• [Listed records]:
(** A token is not a bearer credential.  A request that presents a token
    gets a scope exactly when the token is registered and the caller is known
    and descends from the process that registered it, and the scope is then
    that session and nothing else; the caller and that process are alive. *)
Lemma resolve_session_spec {P} `{PeerContainment P} (r : Registry P) t tty caller scope :
  (resolve r (Some t) tty caller).2 = Ok scope ↔
  scope = Session t ∧ ∃ e c, registration r t = Some e ∧ caller = Some c ∧
    descends_from c (root e) = true ∧ is_alive c = true ∧ is_alive (root e) = true.
Proof.
  unfold resolve, registration. destruct (List.find _ _) as [e|]; simpl.
  - destruct caller as [c|]; simpl.
    + destruct (descends_from c (root e)) eqn:E; simpl.
      * pose proof (descends_alive _ _ E) as [??]. split; [intros [= <-]; eauto 10|].
        intros (-> & _). done.
      * split; [done|]. intros (_ & ? & ? & ? & ? & ? & _). congruence.
    + split; [done|]. by intros (_ & ? & ? & _ & ? & _).
  - split; [done|]. by intros (_ & ? & ? & ? & _).
Qed.

(** A terminal that carried agent traffic never counts as a human's
    again.  Once a request resolved with a token on that terminal, every later
    request from it without a token is refused. *)
Lemma agent_tty_stays {P} `{PeerContainment P} (r : Registry P) t tty caller scope later any :
  (resolve r (Some t) (Some tty) caller).2 = Ok scope →
  (resolve (run_registry r (OpResolve (Some t) (Some tty) caller :: later)) None (Some tty) any).2
    = Err AgentTty.
Proof.
  intros Hok. assert (is_agent_tty (resolve r (Some t) (Some tty) caller).1 tty = true) as Ht.
  { revert Hok. unfold resolve. destruct (root <$> _); [|done]. case_bool; [done|].
    intros _. simpl. unfold is_agent_tty. case_bool; [|done]. simpl. rewrite existsb_app. simpl.
    rewrite bool_decide_eq_true_2 by done. by rewrite orb_true_r. }
  apply resolve_agent_tty. apply (run_agent_tty _ later tty Ht).
Qed.

Lemma agent_tty_stays_witness :
  (@resolve Z demo_containment (@run_registry Z demo_containment
    {| sessions := [{| token := "T"; session := "s"; root := 2%Z |}]; agent_ttys := []; boot_id := "b" |}
    [OpResolve (Some "T") (Some "/dev/pts/3") (Some 6%Z); OpUnregister "s"])
    None (Some "/dev/pts/3") (Some 7%Z)).2 = Err AgentTty.
Proof.
  apply (@agent_tty_stays Z demo_containment _ "T" "/dev/pts/3" (Some 6%Z) (Session "T")).
  by vm_compute.
Defined.

(** * The grant table as a map *)
Section table_properties.
Import Table.
Implicit Types (t : GrantTable) (g : Grant).

Definition grant_key g : Scope * string := (g_scope g, g_key g).

(** What a grant says apart from whose it is. *)
Definition grant_facts g : string * GrantOrigin * Z * Z :=
  (g_value g, g_origin g, g_created g, g_ttl g).

(** The table invariant: one grant per scope and key. *)
Definition table_wf t : Prop := NoDup (grant_key <$> t).

(** The abstract table: a finite map from scope and key to a grant. *)
Definition abs t : gmap (Scope * string) (string * GrantOrigin * Z * Z) :=
  list_to_map ((λ g, (grant_key g, grant_facts g)) <$> t).

Lemma abs_lookup t k f :
  table_wf t → abs t !! k = Some f ↔ ∃ g, g ∈ t ∧ grant_key g = k ∧ grant_facts g = f.
Proof.
  intros Ht. unfold abs. rewrite <-elem_of_list_to_map.
  - rewrite list_elem_of_fmap. split; [intros (g & [= -> ->] & ?); eauto|].
    intros (g & ? & <- & <-). eauto.
  - by rewrite <-list_fmap_compose.
Qed.

Lemma table_wf_unique t g1 g2 :
  table_wf t → g1 ∈ t → g2 ∈ t → grant_key g1 = grant_key g2 → g1 = g2.
Proof.
  unfold table_wf. induction t as [|g t IH]; intros Hn H1 H2 Hk; [by apply not_elem_of_nil in H1|].
  csimpl in Hn. apply NoDup_cons in Hn as [Hg Hn].
  apply elem_of_cons in H1 as [->|H1], H2 as [->|H2]; try done.
  - destruct Hg. rewrite Hk. by apply list_elem_of_fmap_2.
  - destruct Hg. rewrite <-Hk. by apply list_elem_of_fmap_2.
  - by apply IH.
Qed.

Lemma retain_wf p t : table_wf t → table_wf (retain p t).
Proof. apply NoDup_fmap_retain. Qed.

(** Every revocation is [retain], and [retain] on a test of the grant's
    owner and facts is [filter] on the map. *)
Lemma abs_retain p (Q : (Scope * string) * (string * GrantOrigin * Z * Z) → Prop)
    `{∀ x, Decision (Q x)} t :
  table_wf t → (∀ g, p g = true ↔ Q (grant_key g, grant_facts g)) →
  abs (retain p t) = filter Q (abs t).
Proof.
  intros Ht Hp. apply map_eq. intros k. apply option_eq. intros f.
  rewrite map_lookup_filter_Some, !abs_lookup by first [done|by apply retain_wf].
  setoid_rewrite elem_of_retain. setoid_rewrite Hp. split.
  - intros (g & [? ?] & <- & <-). eauto.
  - intros [(g & ? & <- & <-) ?]. eauto.
Qed.

Lemma grant_for_spec scope key g : grant_for scope key g = true ↔ grant_key g = (scope, key).
Proof.
  unfold grant_for, grant_key. rewrite andb_true_iff, !bool_decide_eq_true.
  split; [intros [-> ->]; done|intros [= -> ->]; done].
Qed.

Lemma insert_wf t scope key value created origin ttl :
  table_wf t → table_wf (insert t scope key value created origin ttl).
Proof.
  intros Ht. unfold insert, table_wf. rewrite fmap_app. apply NoDup_app.
  split; [by apply NoDup_fmap_retain|]. split; [|apply NoDup_singleton].
  intros k (g & -> & [_ Hg]%elem_of_retain)%list_elem_of_fmap Hk%list_elem_of_singleton.
  by rewrite (proj2 (grant_for_spec scope key g)) in Hg.
Qed.

Lemma abs_insert t scope key value created origin ttl :
  table_wf t →
  abs (insert t scope key value created origin ttl) =
  <[(scope, key) := (value, origin, created, ttl)]> (abs t).
Proof.
  intros Ht. apply map_eq. intros k. apply option_eq. intros f.
  rewrite lookup_insert_Some, !abs_lookup by first [done|by apply insert_wf].
  unfold insert. setoid_rewrite elem_of_app. setoid_rewrite elem_of_retain.
  setoid_rewrite list_elem_of_singleton. split.
  - intros (g & [[Hin Hg]| ->] & <- & <-); [right|left; done].
    split; [|eauto]. intros Hk. by rewrite (proj2 (grant_for_spec scope key g)) in Hg.
  - intros [[<- <-]|(Hne & g & Hin & <- & <-)]; [eexists; eauto|].
    exists g. split; [left; split; [done|]|done]. apply negb_true_iff, not_true_iff_false.
    rewrite grant_for_spec. congruence.
Qed.

Lemma abs_revoke t scope key : table_wf t → abs (revoke t scope key) = delete (scope, key) (abs t).
Proof.
  intros Ht. apply map_eq. intros k. apply option_eq. intros f.
  rewrite lookup_delete_Some, !abs_lookup by first [done|by apply retain_wf].
  unfold revoke. setoid_rewrite elem_of_retain. split.
  - intros (g & [Hin Hg] & <- & <-). split; [|eauto]. intros Hk.
    by rewrite (proj2 (grant_for_spec scope key g)) in Hg.
  - intros (Hne & g & Hin & <- & <-). exists g. split_and!; try done.
    apply negb_true_iff, not_true_iff_false. rewrite grant_for_spec. congruence.
Qed.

• [Problem description]:
Counting only lines with the word "caller" in them, say how many there are in the entries above, with no other words.

• [Result of the task]:
10